The ski jumping hill in Dolina Radości, located in Oliwa, was the first such hill to be built in Gdańsk, then known as the Free City of Danzig. It was completed in 1932 and had a construction point of 35 m. In 1940, Ernst Becker-Lee, a German ski jumper, died on the hill. A small memorial was erected near his place of death. Regular competitions were held into the mid-1950s, with the hill's record being set by a jumper from Zakopane who had the surname Kołtuń, at 39 m.

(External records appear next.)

Lemma suspicion_score_log rt text cfg video_id seg_index llm (w : world) :
  log_grows_by is_suspicion_prompt w
    (snd (suspicion_score rt text cfg video_id seg_index llm w)).
Proof.
  unfold suspicion_score.
  destruct (text_too_short text cfg); [now apply log_grows_refl|].
  unfold bind at 1.
  pose proof (_get_cached_result_log
                (cache_key video_id seg_index (text_hash rt text) "suspicion")
                (suspicion_llm_cache_ttl_sec cfg) w) as Hl.
  destruct (_get_cached_result _ _ w) as [[[c|]|e] w1]; simpl in Hl;
    try (now apply log_grows_refl).
  unfold try_except, bind.
  pose proof (provided_llm_state rt cfg llm w1) as Hst.
  destruct (provided_llm rt cfg llm w1) as [[[l|]|e] w2]; simpl in Hst; subst w2;
    try (now apply log_grows_refl).
  unfold time_time, invoke.
  destruct (l (length (provider_log w1)) (SuspicionPrompt (strip text))) as [reply elapsed].
  assert (Hone : forall w', provider_log w' = provider_log w1 ++ [SuspicionPrompt (strip text)] ->
                            log_grows_by is_suspicion_prompt w w').
  { intros w' H. apply (log_grows_one _ _ _ (SuspicionPrompt (strip text)));
      [now rewrite H, Hl | reflexivity]. }
  destruct reply as [v|e]; [|now apply Hone].
  destruct (is_success v); [|now apply Hone].
  unfold lift. destruct (py_float rt _); now apply Hone.
Qed.

Lemma score_suspicion_log rt segment_text mode planner_cfg video_id seg_index llm
    (w : world) :
  log_grows_by is_suspicion_prompt w
    (snd (score_suspicion rt segment_text mode planner_cfg video_id seg_index llm w)).
Proof.
  unfold score_suspicion.
  destruct (String.eqb mode "off"); [now apply log_grows_refl|].
  destruct (String.eqb mode "keywords"); [now apply log_grows_refl|].
  destruct (String.eqb mode "llm"); [|now apply log_grows_refl].
  destruct planner_cfg as [cfg|]; [|now apply log_grows_refl].
  unfold try_except, bind.
  pose proof (suspicion_score_log rt segment_text cfg video_id seg_index llm w) as H.
  destruct (suspicion_score rt segment_text cfg video_id seg_index llm w) as [[d|e] w1];
    simpl in H; [|exact H].
  destruct (truthy _); [exact H|].
  unfold item. destruct (dict_get "confidence" _); [|exact H].
  unfold ret, lift. simpl. destruct (py_ge _ _) as [above|e]; [|exact H].
  destruct (dict_get "suspicious" _); exact H.
Qed.

Lemma propose_points_log rt segment_text seg_start seg_end cfg video_id seg_index llm
    (w : world) :
  log_grows_by is_planning_prompt w
    (snd (propose_points rt segment_text seg_start seg_end cfg video_id seg_index llm w)).
Proof.
  unfold propose_points.
  destruct (text_too_short segment_text cfg); [now apply log_grows_refl|].
  destruct (Qlt_bool _ _); [now apply log_grows_refl|].
  unfold bind at 1.
  pose proof (_get_cached_result_log
                (cache_key video_id seg_index (text_hash rt segment_text) "points")
                (suspicion_llm_cache_ttl_sec cfg) w) as Hl.
  destruct (_get_cached_result _ _ w) as [[[c|]|e] w1]; simpl in Hl;
    try (now apply log_grows_refl).
  unfold max_points_for_segment.
  destruct (Qeq_bool _ _); [now apply log_grows_refl|].
  unfold bind at 1. unfold lift at 1. unfold try_except, bind.
  pose proof (provided_llm_state rt cfg llm w1) as Hst.
  destruct (provided_llm rt cfg llm w1) as [[[l|]|e] w2]; simpl in Hst; subst w2;
    try (now apply log_grows_refl).
  unfold time_time, invoke.
  destruct (l (length (provider_log w1)) _) as [reply elapsed] eqn:El.
  match type of El with
  | l _ ?p = _ =>
      assert (Hone : forall w', provider_log w' = provider_log w1 ++ [p] ->
                                log_grows_by is_planning_prompt w w')
  end.
  { intros w' H. eapply log_grows_one; [now rewrite H, Hl | reflexivity]. }
  destruct reply as [v|e]; [|now apply Hone].
  destruct (is_success v); [|now apply Hone].
  unfold lift. destruct (absolute_points rt _ _ _); now apply Hone.
Qed.

Lemma llm_decide_log rt audio_text ocr_text captions_text llm (w : world) :
  log_grows_by is_decision_prompt w
    (snd (llm_decide rt audio_text ocr_text captions_text llm w)).
Proof.
  destruct (llm_decide_cases rt audio_text ocr_text captions_text llm w)
    as (d & w' & Hrun & (_ & _ & Hlog & _) & _).
  rewrite Hrun. simpl. eapply log_grows_one; [exact Hlog | reflexivity].
Qed.

(** ** The budget counters *)

Lemma length_substring_le (m : nat) (s : string) :
  (String.length (String.substring 0 m s) <= m)%nat.
Proof.
  revert s. induction m as [|m IH]; intros s.
  - destruct s; simpl; lia.
  - destruct s as [|c s]; simpl; [lia|]. specialize (IH s). lia.
Qed.

(** A prefix [v[:n]] with [n >= 0] has at most [n] elements. *)
Lemma py_prefix_len (n : Z) (v p : pyval) (k : Z) :
  (0 <= n)%Z -> py_prefix n v = Returned p -> py_len p = Returned k ->
  (0 <= k <= n)%Z.
Proof.
  intros Hn Hp Hk. destruct v as [|b|z|x|s|l|d]; try discriminate; simpl in Hp.
  - inversion Hp; subst p. simpl in Hk. inversion Hk; subst k.
    unfold str_slice, slice_index, len.
    pose proof (length_substring_le
                  (Z.to_nat
                     ((if (n <? 0)%Z then Z.max 0 (Z.of_nat (String.length s) + n)
                       else Z.min n (Z.of_nat (String.length s)))
                      - (if (0 <? 0)%Z then Z.max 0 (Z.of_nat (String.length s) + 0)
                         else Z.min 0 (Z.of_nat (String.length s)))))
                  s) as H.
    assert (En : (n <? 0)%Z = false) by lia. rewrite En in *.
    change (0 <? 0)%Z with false in *. cbv iota in *.
    replace (Z.to_nat (Z.min 0 (Z.of_nat (String.length s)))) with 0%nat by lia.
    lia.
  - inversion Hp; subst p. simpl in Hk. inversion Hk; subst k.
    unfold list_prefix, slice_index.
    assert (En : (n <? 0)%Z = false) by lia. rewrite En.
    rewrite length_take. lia.
Qed.

Section Budget.
Variable rt : runtime.
Variable planner_cfg : LLMPlannerConfig.

Let inv := budget_respected planner_cfg.

Lemma budget_respected_counters (r : run) :
  inv r -> within_budget planner_cfg (suspicion_llm_calls r, planned_points_total r).
Proof.
  intros (_ & _ & Hall & Hlast). rewrite Forall_forall in Hall. apply Hall.
  now apply last_Some_elem_of.
Qed.

Lemma budget_respected_step (r r' : run) (p : Z * Z) :
  inv r ->
  budget_trace r' = budget_trace r ++ [p] ->
  p = (suspicion_llm_calls r', planned_points_total r') ->
  not_decreasing (suspicion_llm_calls r, planned_points_total r) p ->
  within_budget planner_cfg p ->
  inv r'.
Proof.
  intros (Hhead & Hadj & Hall & Hlast) Htrace Hp Hup Hin.
  unfold inv, budget_respected. rewrite Htrace. split; [|split; [|split]].
  - destruct (budget_trace r); [discriminate | exact Hhead].
  - apply adjacent_snoc; [exact Hadj|]. intros a Ha. rewrite Hlast in Ha.
    inversion Ha; subst a. exact Hup.
  - apply Forall_app. split; [exact Hall | constructor; [exact Hin | constructor]].
  - rewrite last_snoc. now subst p.
Qed.

Lemma count_suspicion_call_budget (r : run) :
  inv r -> (suspicion_llm_calls r < suspicion_llm_max_segments planner_cfg)%Z ->
  inv (count_suspicion_call r).
Proof.
  intros Hr Hlt. pose proof (budget_respected_counters r Hr) as [Hc Hp].
  simpl in Hc, Hp.
  eapply (budget_respected_step r); [exact Hr | reflexivity | reflexivity | |].
  - split; simpl; lia.
  - split; simpl; lia.
Qed.

Lemma count_planned_points_budget (n : Z) (r : run) :
  inv r -> (0 <= n)%Z ->
  (planned_points_total r + n <= planner_llm_max_points planner_cfg)%Z ->
  inv (count_planned_points n r).
Proof.
  intros Hr Hn Hle. pose proof (budget_respected_counters r Hr) as [Hc Hp].
  simpl in Hc, Hp.
  eapply (budget_respected_step r); [exact Hr | reflexivity | reflexivity | |].
  - split; simpl; lia.
  - split; simpl; lia.
Qed.

(** The mode handed to the scorer is "llm" only below the ceiling. *)
Lemma current_suspicion_mode_llm (r : run) :
  current_suspicion_mode planner_cfg r = "llm" ->
  String.eqb (suspicion_mode (run_cfg r)) "llm" = true /\
  (suspicion_llm_calls r < suspicion_llm_max_segments planner_cfg)%Z.
Proof.
  unfold current_suspicion_mode.
  destruct (String.eqb (suspicion_mode (run_cfg r)) "llm") eqn:E; simpl.
  - destruct (_ <=? _)%Z eqn:E2; [discriminate|]. intros _. split; [reflexivity | lia].
  - intros H. rewrite H in E. discriminate.
Qed.

Lemma suspicion_step_budget video_id i llm segment_text :
  preserves inv (suspicion_step rt planner_cfg video_id i llm segment_text).
Proof.
  intros r Hr.
  destruct (score_suspicion_returns rt segment_text (current_suspicion_mode planner_cfg r)
              (Some planner_cfg) video_id i (Some llm) (run_world r)) as (d & w' & Hd).
  rewrite (suspicion_step_run rt planner_cfg video_id i llm segment_text r d w' Hd).
  split; [exact I|]. cbv zeta.
  assert (H1 : inv (set_run_world w' r)) by exact Hr.
  destruct (_ && _ && _) eqn:Ecount.
  - assert (Hlt : (suspicion_llm_calls r < suspicion_llm_max_segments planner_cfg)%Z).
    { destruct (String.eqb (current_suspicion_mode planner_cfg r) "llm") eqn:Em.
      - apply String.eqb_eq in Em. now apply current_suspicion_mode_llm.
      - destruct (score_suspicion_not_llm rt segment_text _ (Some planner_cfg) video_id i
                    (Some llm) (run_world r) Em) as (d' & Hd' & Hno).
        rewrite Hd in Hd'. inversion Hd'; subst d'.
        rewrite Hno, andb_false_r in Ecount. discriminate. }
    assert (H2 : inv (count_suspicion_call (set_run_world w' r)))
      by (apply count_suspicion_call_budget; assumption).
    match goal with |- context [if ?b then _ else _] => destruct b end; exact H2.
  - match goal with |- context [if ?b then _ else _] => destruct b end; exact H1.
Qed.

Lemma planning_step_budget planning_mode video_id i llm segment_text start end_
    is_suspicious :
  preserves inv
    (planning_step rt planner_cfg planning_mode video_id i llm segment_text
       start end_ is_suspicious).
Proof.
  intros r Hr. unfold planning_step, bind, get.
  destruct (planning_allowed planner_cfg planning_mode is_suspicious r) eqn:G;
    [|split; [exact I | exact Hr]].
  assert (Hlt : (planned_points_total r < planner_llm_max_points planner_cfg)%Z).
  { unfold planning_allowed in G. apply andb_true_iff in G. destruct G as [_ G]. lia. }
  unfold try_except, in_world.
  destruct (propose_points _ _ _ _ _ _ _ _ (run_world r)) as [[v|e] w'];
    [|split; [exact I | exact Hr]].
  unfold lift. simpl.
  destruct (py_prefix _ v) as [p|e] eqn:Ep; [|split; [exact I | exact Hr]].
  destruct (py_len p) as [k|e] eqn:Ek; [|split; [exact I | exact Hr]].
  simpl. split; [exact I|].
  assert (Hk : (0 <= k <= planner_llm_max_points planner_cfg - planned_points_total r)%Z)
    by (eapply py_prefix_len; [|exact Ep | exact Ek]; lia).
  apply (count_planned_points_budget k (set_run_world w' r)); [exact Hr | lia |].
  simpl. lia.
Qed.

Lemma analyze_segment_budget video_id video_path llm full_text word_timestamps
    planning_mode i seg :
  preserves inv
    (analyze_segment rt planner_cfg video_id video_path llm full_text
       word_timestamps planning_mode i seg).
Proof.
  unfold analyze_segment. cbv zeta.
  apply preserves_bind; [apply suspicion_step_budget|]. intros suspicion_result.
  apply preserves_bind; [apply preserves_item|]. intros is_suspicious.
  apply preserves_bind; [apply planning_step_budget|]. intros planned_timestamps.
  apply preserves_bind; [apply preserves_get|]. intros r.
  apply preserves_bind; [apply final_timestamps_of_state|]. intros final_timestamps.
  destruct (sample_frames _ _ _ _ _ _ _) as [|frame frames]; [apply preserves_ret|].
  apply preserves_bind; [apply preserves_lift|]. intros evidence.
  apply preserves_bind; [apply preserves_in_world; intros; assumption|].
  intros decision.
  apply preserves_bind; [apply preserves_item|]. intros is_harmful.
  apply preserves_bind; [|intros _; apply aggregate_tokens_state; intros; assumption].
  destruct (truthy is_harmful); [|apply preserves_ret].
  apply preserves_bind; [apply harmful_event_of_state|]. intros harmful_event.
  apply preserves_modify. intros; assumption.
Qed.

Lemma analyze_loop_budget video_id video_path llm full_text word_timestamps
    planning_mode segments i :
  preserves inv
    (analyze_loop rt planner_cfg video_id video_path llm full_text
       word_timestamps planning_mode i segments).
Proof.
  revert i. induction segments as [|seg segments IH]; intros i; simpl.
  - apply preserves_ret.
  - apply preserves_bind; [|intros _; apply IH].
    apply preserves_try_except; [apply analyze_segment_budget|].
    intros e. apply preserves_ret.
Qed.
End Budget.

(** ** After a ceiling has been reached *)

Lemma score_suspicion_not_llm_method rt segment_text mode planner_cfg video_id
    seg_index llm (w : world) :
  String.eqb mode "llm" = false ->
  exists d,
    score_suspicion rt segment_text mode planner_cfg video_id seg_index llm w
      = (Returned d, w) /\
    (dict_get "method" d = Some (VStr "keywords") \/
     dict_get "method" d = Some (VStr "off")).
Proof.
  intros Hmode. unfold score_suspicion. rewrite Hmode.
  destruct (score_keywords_method segment_text) as (Hm & _ & _).
  destruct (String.eqb mode "off"); [eexists; split; [reflexivity | now right]|].
  destruct (String.eqb mode "keywords"); eexists; (split; [reflexivity | now left]).
Qed.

Competitions on the national level were held in Dolina Radości into the 1960s. After 1970, the buildings surrounding the hill progressively decayed, with an observation tower near the hill remaining extant until the 1980s. The wooden planks that the facility was constructed from still remain intact in some places.

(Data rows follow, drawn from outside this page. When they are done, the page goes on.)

(** [DELETE /video/{video_id}] (lines 388-409); the answer carries the
    identifier. *)
Definition delete_video (video_id : string) : M string :=
  let video_path := path_join VIDEOS_DIR video_id in
  found <- path_exists video_path ;;
  if negb found then raise (HTTPException 404 "Video not found")
  else
    (status <- get_status ;;
     if bool_decide (StreamStatus.currentVideoId status = Some video_id)
     then raise (HTTPException 400
                   "Cannot delete video that is currently streaming")
     else
       (SM.remove_from_queue video_id ;;
        try_except
          (unlink video_path ;; ret video_id)
          (fun e =>
             raise (HTTPException 500
                      ("Error deleting video: " +:+ exn_str e))))).

(** Everything that can happen to the system: the actions above and the
    three endpoints of this section. *)
Inductive call :=
| Act (a : action)
| DeleteVideo (video_id : string)
| GetSettings
| UpdateSettings (settings : StreamSettings.t).

Definition perform (c : call) (w : World) : World :=
  match c with
  | Act a => exec a w
  | DeleteVideo v => state_after (delete_video v) w
  | GetSettings => state_after get_settings w
  | UpdateSettings s => state_after (update_settings s) w
  end.

Definition history (cs : list call) (w : World) : World :=
  foldl (fun w c => perform c w) w cs.

(** * Notions the statements use *)

(** ** Call sequences on the queue, and the order they imply *)

(** The three operations of the queue store. *)
Inductive queue_op :=
| QAdd (video_id : string)      (* [add_to_queue] *)
| QRemove (video_id : string)   (* [remove_from_queue] *)
| QPop.                         (* [get_next_video] *)

Definition queue_call (o : queue_op) : M unit :=
  match o with
  | QAdd v => SM.add_to_queue v
  | QRemove v => SM.remove_from_queue v
  | QPop => SM.get_next_video ;; ret tt
  end.

Definition queue_calls (ops : list queue_op) (w : World) : World :=
  foldl (fun w o => state_after (queue_call o) w) w ops.

(** The order the specification asks for: an identifier enters at the back
    unless it is already waiting, a removed identifier leaves wherever it
    stands, the front is consumed first. *)
Definition fifo_step (q : list string) (o : queue_op) : list string :=
  match o with
  | QAdd v => if bool_decide (v ∈ q) then q else q ++ [v]
  | QRemove v => filter (fun x => x ≠ v) q
  | QPop => tail q
  end.

Definition fifo_order (ops : list queue_op) : list string :=
  foldl fifo_step [] ops.

(** ** Weakest preconditions

    [wp c w Q]: running [c] in world [w] ends in a result and a world that
    satisfy [Q].  Programs in [M] are total functions, so this is a
    statement about the one run there is. *)

Definition wp {A} (c : M A) (w : World) (Q : result A -> World -> Prop) : Prop :=
  Q (fst (c w)) (snd (c w)).

(** The run ended without an exception. *)
Definition returns {A} (r : result A) (w : World) : Prop := exists a, r = Ok a.

(** ** Worlds after the stretches of the loop *)

(** The world once [_save_queue] has run: the queue is on disk, or the
    failure to write it has been printed. *)
Definition saved (w : World) : World :=
  if disk_writable (env w)
  then upd_env (fun e => set_trace (trace e ++ [QueueSaved (queue (mgr w))])
                           (set_queue_file (Some (Some (queue (mgr w)))) e)) w
  else upd_env (fun e => set_trace
                  (trace e ++ [Printed ("Error saving queue: " +:+
                     exn_str (OSError "[Errno 13] Permission denied: 'queue.json'"))]) e) w.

== Dolina Henrietty ski jumping hill ==
In the 1930s, in Wrzeszcz (then Langfuhr), in what is known as the Dolina Henrietty or Samborowo, a ski jumping hill with a construction point of 30 m was built. The record-holder of the hill was Kazimierz Polus, who, in 1970, achieved a distance of 34.5 m. Currently, it is used by enjoyers of downhill mountain biking and is nicknamed Tomac after the American cyclist John Tomac.

== Modern constructions ==
In the 2000s, using the fame of Adam Małysz, Grupa Lotos proposed the construction of a small, artificial sheet plastic ski jumping hill on the Długi Targ in Gdańsk. Małysz himself was to use the track, which was later abandoned for a plan to allow youth to do ski jumping on the hill; neither plan was realized.